▶ _Stored dataset items_:
===

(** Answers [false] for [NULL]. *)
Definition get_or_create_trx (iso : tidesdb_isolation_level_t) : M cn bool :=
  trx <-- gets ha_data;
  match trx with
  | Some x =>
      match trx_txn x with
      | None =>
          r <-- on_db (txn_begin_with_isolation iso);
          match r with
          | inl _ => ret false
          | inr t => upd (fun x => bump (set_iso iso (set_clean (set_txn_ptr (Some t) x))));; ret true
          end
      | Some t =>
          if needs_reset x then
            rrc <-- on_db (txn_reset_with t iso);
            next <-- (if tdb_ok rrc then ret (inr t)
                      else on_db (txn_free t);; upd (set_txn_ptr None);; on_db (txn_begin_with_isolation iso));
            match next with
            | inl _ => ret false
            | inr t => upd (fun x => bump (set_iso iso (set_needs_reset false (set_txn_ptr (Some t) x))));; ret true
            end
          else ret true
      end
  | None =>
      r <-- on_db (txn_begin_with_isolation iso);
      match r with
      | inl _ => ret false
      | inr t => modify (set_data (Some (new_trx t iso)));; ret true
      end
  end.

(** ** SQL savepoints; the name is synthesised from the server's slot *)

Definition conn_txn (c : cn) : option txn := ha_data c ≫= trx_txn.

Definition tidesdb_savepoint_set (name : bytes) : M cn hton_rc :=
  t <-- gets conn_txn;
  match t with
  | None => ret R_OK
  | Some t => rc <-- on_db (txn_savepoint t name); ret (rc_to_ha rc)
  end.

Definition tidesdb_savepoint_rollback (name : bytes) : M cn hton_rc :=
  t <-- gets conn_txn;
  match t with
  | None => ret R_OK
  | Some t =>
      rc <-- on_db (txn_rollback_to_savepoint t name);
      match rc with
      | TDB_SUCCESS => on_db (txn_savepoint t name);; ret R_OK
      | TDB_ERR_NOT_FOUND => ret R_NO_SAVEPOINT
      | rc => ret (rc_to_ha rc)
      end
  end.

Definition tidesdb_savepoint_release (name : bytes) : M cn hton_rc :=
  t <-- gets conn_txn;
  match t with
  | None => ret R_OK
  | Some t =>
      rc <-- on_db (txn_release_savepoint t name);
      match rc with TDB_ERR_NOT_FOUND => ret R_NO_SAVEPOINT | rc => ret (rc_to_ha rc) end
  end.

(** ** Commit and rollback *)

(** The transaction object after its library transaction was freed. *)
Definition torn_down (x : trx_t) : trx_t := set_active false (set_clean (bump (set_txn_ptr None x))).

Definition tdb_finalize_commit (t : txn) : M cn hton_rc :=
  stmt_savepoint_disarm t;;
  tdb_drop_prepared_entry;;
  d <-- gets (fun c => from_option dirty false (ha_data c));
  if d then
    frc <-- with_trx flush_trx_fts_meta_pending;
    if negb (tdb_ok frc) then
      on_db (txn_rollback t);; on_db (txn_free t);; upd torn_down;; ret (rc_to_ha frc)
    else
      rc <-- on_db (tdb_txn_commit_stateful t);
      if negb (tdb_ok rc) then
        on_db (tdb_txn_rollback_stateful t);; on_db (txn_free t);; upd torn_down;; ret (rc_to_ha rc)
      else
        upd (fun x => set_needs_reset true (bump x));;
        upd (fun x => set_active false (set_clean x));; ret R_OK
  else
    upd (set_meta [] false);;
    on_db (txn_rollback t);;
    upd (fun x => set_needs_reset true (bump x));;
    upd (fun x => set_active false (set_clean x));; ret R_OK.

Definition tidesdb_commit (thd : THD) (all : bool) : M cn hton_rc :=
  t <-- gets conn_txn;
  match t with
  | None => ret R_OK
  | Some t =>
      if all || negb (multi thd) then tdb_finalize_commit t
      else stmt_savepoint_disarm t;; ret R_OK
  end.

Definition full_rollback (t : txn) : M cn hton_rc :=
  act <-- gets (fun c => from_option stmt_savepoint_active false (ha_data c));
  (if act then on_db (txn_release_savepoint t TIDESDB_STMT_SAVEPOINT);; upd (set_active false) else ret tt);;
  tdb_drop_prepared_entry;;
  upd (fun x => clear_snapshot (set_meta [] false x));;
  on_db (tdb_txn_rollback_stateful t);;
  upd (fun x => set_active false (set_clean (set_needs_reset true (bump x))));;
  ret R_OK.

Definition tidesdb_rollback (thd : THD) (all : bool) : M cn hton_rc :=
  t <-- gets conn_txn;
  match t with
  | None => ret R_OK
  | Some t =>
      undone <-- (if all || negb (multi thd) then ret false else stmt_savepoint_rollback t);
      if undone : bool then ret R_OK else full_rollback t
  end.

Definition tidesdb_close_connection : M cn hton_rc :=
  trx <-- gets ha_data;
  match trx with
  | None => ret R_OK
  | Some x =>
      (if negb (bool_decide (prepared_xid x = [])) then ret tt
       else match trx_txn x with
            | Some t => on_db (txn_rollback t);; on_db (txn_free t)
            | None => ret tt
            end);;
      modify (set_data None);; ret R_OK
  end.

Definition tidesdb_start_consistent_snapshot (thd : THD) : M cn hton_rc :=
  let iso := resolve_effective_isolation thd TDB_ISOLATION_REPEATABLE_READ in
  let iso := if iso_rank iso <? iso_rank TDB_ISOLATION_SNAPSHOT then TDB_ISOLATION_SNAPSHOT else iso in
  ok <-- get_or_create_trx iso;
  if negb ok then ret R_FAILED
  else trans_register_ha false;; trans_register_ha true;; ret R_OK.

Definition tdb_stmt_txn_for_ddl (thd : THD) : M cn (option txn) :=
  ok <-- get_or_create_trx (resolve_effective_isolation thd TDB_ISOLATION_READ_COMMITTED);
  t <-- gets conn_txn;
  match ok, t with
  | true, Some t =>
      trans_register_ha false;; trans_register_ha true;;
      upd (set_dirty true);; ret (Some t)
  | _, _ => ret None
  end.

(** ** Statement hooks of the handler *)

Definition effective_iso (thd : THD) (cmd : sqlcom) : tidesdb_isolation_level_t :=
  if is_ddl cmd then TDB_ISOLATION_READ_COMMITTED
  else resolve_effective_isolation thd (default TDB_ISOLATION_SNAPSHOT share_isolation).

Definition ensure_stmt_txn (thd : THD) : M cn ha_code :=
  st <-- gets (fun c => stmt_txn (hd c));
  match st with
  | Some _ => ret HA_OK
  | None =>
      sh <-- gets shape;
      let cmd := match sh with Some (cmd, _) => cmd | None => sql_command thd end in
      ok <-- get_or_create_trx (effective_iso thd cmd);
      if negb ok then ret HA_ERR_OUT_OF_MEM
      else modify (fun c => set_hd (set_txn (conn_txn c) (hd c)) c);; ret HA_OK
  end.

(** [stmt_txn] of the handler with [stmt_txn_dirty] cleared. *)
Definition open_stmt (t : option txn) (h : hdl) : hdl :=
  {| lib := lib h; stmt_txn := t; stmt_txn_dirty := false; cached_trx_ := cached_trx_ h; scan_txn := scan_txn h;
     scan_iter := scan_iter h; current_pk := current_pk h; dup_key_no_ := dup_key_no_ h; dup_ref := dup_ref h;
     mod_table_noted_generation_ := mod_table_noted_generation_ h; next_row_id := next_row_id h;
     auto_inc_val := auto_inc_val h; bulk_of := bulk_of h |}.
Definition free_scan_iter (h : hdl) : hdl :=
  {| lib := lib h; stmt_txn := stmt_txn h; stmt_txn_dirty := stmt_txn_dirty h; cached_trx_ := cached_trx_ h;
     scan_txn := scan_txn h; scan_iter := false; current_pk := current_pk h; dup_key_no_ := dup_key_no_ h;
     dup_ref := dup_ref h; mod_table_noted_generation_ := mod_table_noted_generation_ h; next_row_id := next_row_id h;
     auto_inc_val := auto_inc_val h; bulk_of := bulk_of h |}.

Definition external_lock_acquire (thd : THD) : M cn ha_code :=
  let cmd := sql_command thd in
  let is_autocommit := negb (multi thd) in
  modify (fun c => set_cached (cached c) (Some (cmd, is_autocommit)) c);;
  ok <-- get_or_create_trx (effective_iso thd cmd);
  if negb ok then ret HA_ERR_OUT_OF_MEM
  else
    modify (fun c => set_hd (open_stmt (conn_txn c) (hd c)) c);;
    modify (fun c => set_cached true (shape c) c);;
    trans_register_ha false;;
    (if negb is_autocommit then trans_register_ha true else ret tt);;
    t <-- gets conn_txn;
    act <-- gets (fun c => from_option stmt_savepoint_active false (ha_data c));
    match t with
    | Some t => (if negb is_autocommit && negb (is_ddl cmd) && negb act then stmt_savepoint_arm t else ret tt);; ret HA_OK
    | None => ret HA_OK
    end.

===

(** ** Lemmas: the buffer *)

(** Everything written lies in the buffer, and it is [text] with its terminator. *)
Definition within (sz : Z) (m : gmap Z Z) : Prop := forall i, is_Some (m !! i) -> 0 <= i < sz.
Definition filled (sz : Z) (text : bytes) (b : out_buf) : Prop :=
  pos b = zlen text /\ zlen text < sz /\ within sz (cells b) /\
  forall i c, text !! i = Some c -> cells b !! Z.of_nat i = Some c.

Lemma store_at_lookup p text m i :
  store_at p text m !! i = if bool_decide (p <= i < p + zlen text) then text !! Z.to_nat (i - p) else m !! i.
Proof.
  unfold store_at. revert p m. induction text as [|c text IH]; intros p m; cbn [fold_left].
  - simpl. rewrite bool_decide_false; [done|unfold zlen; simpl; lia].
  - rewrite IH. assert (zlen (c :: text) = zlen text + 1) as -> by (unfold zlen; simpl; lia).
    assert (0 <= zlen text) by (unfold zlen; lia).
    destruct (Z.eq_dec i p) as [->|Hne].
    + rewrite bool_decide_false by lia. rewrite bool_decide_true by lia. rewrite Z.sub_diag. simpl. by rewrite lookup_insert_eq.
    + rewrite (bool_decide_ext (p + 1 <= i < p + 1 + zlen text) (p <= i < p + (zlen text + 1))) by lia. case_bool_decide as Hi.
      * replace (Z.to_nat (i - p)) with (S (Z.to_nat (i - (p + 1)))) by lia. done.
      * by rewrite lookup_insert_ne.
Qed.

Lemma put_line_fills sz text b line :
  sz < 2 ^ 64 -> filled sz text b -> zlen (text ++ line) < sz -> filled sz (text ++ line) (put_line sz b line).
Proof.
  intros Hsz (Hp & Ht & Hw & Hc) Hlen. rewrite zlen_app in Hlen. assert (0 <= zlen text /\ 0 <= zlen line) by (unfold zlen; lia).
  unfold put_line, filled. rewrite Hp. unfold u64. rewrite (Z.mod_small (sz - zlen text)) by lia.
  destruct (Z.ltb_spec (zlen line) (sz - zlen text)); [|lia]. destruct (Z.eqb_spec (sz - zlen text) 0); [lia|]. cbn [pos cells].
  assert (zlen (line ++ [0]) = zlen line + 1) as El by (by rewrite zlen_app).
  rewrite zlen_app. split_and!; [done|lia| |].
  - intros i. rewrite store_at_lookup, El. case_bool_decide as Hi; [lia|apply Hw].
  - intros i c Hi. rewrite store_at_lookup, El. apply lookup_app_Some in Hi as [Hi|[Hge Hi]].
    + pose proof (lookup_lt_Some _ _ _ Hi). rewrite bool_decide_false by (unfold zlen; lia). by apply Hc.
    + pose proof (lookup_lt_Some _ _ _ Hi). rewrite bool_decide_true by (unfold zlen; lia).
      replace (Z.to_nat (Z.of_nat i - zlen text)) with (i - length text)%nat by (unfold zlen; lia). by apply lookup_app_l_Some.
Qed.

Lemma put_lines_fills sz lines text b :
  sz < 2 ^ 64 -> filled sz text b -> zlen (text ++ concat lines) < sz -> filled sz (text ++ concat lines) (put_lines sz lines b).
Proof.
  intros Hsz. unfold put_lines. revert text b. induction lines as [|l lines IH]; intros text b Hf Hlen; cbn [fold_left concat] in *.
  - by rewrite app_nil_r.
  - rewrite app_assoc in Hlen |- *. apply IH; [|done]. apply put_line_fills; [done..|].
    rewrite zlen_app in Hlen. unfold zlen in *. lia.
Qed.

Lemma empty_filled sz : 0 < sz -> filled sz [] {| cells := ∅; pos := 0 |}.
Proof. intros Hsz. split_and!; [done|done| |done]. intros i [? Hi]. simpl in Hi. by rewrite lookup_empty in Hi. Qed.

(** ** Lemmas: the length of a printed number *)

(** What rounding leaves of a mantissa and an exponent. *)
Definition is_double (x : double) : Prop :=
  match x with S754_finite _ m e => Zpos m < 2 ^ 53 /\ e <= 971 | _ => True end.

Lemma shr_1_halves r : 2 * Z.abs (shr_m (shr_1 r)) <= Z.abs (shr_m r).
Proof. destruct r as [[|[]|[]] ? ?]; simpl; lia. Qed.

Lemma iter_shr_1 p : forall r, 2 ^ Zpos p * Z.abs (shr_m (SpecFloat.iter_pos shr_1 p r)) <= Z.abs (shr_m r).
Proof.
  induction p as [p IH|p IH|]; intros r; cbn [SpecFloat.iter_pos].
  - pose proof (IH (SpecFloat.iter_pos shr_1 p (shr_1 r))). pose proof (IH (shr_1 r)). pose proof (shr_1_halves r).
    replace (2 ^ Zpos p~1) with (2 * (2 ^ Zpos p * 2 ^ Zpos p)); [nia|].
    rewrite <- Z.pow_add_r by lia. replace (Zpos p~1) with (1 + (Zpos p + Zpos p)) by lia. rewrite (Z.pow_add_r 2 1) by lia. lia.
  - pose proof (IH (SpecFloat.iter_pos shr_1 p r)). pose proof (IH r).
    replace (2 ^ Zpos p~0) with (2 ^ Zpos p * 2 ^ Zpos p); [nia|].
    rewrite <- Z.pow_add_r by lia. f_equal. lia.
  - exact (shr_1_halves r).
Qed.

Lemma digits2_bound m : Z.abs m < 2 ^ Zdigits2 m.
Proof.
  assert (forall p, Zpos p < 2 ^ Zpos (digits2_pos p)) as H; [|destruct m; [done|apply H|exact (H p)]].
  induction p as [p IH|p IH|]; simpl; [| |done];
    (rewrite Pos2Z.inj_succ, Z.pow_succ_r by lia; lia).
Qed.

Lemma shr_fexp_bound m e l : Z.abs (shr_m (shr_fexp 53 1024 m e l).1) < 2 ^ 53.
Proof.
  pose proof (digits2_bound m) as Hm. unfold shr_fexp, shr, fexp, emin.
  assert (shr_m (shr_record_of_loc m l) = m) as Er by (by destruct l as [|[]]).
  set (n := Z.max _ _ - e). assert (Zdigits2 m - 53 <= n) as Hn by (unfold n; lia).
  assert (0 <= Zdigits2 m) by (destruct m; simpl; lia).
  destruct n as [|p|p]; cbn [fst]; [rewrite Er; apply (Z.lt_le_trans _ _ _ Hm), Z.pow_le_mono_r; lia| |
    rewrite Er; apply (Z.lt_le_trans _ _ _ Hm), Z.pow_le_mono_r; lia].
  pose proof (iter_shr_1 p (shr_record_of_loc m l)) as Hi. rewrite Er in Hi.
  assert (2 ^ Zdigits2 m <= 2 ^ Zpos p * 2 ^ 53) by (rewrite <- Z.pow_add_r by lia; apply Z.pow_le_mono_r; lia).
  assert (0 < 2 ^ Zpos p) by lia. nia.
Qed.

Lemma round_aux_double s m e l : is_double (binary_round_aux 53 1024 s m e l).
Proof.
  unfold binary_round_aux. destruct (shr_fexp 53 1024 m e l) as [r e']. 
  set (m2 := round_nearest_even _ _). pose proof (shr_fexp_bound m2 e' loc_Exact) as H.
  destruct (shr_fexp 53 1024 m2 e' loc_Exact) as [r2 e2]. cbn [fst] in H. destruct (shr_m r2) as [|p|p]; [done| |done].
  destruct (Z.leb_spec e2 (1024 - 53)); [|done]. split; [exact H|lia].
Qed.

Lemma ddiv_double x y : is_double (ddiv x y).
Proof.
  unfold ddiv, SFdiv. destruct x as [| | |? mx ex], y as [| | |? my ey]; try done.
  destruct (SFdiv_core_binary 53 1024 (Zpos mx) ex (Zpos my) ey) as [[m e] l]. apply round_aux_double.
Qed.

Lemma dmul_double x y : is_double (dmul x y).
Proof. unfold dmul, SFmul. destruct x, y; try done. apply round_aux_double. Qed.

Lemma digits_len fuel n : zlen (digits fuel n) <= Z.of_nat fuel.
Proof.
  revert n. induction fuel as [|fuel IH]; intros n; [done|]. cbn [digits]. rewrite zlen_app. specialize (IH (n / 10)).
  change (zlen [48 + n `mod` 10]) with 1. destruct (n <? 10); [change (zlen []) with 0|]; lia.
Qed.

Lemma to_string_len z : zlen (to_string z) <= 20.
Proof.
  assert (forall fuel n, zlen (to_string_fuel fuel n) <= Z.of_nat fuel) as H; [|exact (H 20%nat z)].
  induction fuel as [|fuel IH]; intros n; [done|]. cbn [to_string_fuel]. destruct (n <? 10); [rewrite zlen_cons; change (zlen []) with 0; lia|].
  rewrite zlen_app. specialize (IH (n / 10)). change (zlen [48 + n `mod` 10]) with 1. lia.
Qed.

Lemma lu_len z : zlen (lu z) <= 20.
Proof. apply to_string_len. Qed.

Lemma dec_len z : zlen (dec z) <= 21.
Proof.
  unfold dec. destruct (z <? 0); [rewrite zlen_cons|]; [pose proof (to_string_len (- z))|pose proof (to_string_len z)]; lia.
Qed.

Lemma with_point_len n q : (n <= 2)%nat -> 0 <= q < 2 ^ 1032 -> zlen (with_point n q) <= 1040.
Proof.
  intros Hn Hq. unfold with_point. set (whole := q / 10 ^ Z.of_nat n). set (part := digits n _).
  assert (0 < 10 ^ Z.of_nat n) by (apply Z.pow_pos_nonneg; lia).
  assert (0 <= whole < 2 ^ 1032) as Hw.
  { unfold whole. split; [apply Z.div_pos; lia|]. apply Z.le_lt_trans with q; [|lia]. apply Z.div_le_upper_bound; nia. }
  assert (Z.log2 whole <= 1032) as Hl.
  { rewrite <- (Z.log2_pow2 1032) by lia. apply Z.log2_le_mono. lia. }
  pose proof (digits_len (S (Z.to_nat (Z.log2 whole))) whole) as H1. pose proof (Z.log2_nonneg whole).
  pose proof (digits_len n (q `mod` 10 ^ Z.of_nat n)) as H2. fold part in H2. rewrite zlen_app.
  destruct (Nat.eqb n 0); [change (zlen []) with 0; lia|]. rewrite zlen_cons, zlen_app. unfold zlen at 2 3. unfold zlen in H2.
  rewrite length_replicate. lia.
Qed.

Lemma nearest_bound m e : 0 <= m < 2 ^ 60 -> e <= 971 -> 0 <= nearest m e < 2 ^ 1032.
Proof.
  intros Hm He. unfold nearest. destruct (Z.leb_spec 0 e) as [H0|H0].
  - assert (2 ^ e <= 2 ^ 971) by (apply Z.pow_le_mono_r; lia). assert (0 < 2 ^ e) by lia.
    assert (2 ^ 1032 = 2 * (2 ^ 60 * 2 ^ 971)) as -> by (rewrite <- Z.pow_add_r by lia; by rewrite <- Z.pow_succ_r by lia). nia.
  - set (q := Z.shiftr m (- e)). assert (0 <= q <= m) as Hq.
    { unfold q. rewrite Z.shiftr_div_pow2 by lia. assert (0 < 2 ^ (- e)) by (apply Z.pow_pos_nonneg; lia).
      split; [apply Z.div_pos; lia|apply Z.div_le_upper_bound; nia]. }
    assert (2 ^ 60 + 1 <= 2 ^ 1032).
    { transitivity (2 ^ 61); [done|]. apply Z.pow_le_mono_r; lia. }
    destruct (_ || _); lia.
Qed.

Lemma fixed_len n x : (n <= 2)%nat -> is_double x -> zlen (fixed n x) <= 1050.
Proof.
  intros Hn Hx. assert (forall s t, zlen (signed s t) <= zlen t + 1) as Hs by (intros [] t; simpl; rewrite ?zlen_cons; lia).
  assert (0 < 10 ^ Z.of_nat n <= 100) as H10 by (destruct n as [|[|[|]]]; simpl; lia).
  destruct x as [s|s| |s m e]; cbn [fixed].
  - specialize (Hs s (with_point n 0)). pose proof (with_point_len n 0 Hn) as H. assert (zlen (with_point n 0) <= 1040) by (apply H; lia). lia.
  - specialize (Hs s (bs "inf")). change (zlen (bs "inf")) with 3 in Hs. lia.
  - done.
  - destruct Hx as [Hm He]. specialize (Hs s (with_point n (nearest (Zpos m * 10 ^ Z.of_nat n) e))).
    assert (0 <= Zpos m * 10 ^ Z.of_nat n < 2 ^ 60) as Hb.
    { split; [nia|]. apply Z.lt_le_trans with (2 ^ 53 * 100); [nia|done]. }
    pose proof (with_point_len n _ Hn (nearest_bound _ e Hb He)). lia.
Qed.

===

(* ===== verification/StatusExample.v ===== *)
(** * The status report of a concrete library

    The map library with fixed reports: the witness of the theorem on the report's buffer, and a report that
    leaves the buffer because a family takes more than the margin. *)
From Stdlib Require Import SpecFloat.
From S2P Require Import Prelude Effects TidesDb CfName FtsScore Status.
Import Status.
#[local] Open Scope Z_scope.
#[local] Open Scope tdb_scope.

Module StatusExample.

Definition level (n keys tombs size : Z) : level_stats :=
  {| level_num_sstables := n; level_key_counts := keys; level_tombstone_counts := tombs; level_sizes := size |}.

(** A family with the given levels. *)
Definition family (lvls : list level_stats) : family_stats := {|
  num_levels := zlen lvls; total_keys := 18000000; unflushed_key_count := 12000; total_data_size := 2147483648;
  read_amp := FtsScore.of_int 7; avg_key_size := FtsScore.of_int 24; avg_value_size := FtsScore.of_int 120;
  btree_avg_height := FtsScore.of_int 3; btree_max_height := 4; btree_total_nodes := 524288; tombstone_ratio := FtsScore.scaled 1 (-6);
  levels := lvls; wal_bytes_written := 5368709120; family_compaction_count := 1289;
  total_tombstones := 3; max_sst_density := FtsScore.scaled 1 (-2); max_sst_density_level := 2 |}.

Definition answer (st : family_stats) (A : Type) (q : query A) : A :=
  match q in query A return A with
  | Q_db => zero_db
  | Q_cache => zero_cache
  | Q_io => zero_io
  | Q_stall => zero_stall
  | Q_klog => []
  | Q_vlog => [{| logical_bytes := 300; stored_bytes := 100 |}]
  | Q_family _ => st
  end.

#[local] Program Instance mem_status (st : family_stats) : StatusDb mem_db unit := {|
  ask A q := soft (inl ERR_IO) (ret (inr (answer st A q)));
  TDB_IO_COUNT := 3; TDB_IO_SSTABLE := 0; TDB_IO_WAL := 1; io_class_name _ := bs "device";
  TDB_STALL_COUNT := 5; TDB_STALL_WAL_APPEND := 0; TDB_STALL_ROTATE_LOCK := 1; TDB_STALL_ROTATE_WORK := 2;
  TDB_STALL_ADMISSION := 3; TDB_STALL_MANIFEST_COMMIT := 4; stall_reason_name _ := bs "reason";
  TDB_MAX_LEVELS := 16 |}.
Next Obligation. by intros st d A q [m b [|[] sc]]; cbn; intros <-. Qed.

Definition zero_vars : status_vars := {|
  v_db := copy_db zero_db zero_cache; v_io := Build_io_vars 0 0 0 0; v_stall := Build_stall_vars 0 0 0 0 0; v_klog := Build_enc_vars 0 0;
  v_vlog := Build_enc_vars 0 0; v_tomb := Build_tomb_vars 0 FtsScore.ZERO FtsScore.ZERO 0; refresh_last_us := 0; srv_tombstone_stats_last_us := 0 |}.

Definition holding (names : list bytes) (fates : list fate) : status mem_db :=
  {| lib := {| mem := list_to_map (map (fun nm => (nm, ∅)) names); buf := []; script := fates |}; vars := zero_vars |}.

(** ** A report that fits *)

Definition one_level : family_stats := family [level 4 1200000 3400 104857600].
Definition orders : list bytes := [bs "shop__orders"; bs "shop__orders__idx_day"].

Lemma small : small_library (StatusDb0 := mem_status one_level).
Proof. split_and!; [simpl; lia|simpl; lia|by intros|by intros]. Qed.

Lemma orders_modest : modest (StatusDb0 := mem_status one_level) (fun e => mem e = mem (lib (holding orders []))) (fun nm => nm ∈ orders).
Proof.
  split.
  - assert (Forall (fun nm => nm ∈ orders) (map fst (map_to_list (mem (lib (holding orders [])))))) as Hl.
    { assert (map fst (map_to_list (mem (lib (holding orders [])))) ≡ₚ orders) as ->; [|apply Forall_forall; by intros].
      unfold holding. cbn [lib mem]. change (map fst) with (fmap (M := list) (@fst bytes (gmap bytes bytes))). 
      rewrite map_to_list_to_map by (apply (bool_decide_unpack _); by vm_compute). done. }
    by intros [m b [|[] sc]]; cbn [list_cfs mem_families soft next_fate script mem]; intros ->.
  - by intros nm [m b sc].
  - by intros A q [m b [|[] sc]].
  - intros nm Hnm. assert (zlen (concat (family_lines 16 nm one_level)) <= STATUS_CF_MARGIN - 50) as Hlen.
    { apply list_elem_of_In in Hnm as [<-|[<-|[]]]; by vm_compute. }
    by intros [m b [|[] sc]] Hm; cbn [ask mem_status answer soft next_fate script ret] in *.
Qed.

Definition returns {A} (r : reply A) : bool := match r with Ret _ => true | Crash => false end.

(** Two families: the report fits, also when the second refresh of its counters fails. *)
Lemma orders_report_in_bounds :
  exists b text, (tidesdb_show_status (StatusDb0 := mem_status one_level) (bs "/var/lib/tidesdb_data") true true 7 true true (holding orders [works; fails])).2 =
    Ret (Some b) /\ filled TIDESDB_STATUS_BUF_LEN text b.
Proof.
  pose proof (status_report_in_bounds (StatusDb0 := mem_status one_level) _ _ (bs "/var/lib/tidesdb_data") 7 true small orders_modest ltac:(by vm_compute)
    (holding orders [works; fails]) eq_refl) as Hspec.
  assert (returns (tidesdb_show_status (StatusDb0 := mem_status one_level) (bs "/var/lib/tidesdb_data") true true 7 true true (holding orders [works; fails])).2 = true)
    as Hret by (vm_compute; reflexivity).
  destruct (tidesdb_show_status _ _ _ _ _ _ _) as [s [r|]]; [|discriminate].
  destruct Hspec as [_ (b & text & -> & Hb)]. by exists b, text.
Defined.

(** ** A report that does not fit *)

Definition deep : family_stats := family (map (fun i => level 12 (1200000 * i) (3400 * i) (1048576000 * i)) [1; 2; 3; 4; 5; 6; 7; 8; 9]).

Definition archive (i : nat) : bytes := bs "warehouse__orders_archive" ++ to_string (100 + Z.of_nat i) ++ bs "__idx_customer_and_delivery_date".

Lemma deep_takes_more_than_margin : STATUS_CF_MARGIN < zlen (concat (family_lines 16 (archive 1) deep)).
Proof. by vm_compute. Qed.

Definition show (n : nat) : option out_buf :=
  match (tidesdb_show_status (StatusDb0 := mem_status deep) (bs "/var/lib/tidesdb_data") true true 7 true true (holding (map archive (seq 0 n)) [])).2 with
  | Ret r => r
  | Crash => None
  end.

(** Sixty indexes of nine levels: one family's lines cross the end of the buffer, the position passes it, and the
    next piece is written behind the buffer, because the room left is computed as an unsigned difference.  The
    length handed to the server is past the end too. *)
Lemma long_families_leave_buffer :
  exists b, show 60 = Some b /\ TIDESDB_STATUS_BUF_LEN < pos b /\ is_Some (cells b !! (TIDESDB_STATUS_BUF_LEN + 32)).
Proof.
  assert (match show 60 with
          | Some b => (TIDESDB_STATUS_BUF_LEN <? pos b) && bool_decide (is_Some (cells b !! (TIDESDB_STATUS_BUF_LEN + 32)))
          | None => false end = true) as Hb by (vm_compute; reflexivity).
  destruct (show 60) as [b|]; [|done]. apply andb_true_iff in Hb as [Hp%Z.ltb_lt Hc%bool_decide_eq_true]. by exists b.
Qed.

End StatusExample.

===

▶ _ACTIVITY_: All lines above between those holding "Definition deep : family_stats" and "Lemma deep_takes_more_than_margin : STATUS_CF_MARGIN", inclusive, must be set down unchanged, and no other line may be included.

▶ _YOUR SOLUTION_:
Definition deep : family_stats := family (map (fun i => level 12 (1200000 * i) (3400 * i) (1048576000 * i)) [1; 2; 3; 4; 5; 6; 7; 8; 9]).

Definition archive (i : nat) : bytes := bs "warehouse__orders_archive" ++ to_string (100 + Z.of_nat i) ++ bs "__idx_customer_and_delivery_date".

Lemma deep_takes_more_than_margin : STATUS_CF_MARGIN < zlen (concat (family_lines 16 (archive 1) deep)).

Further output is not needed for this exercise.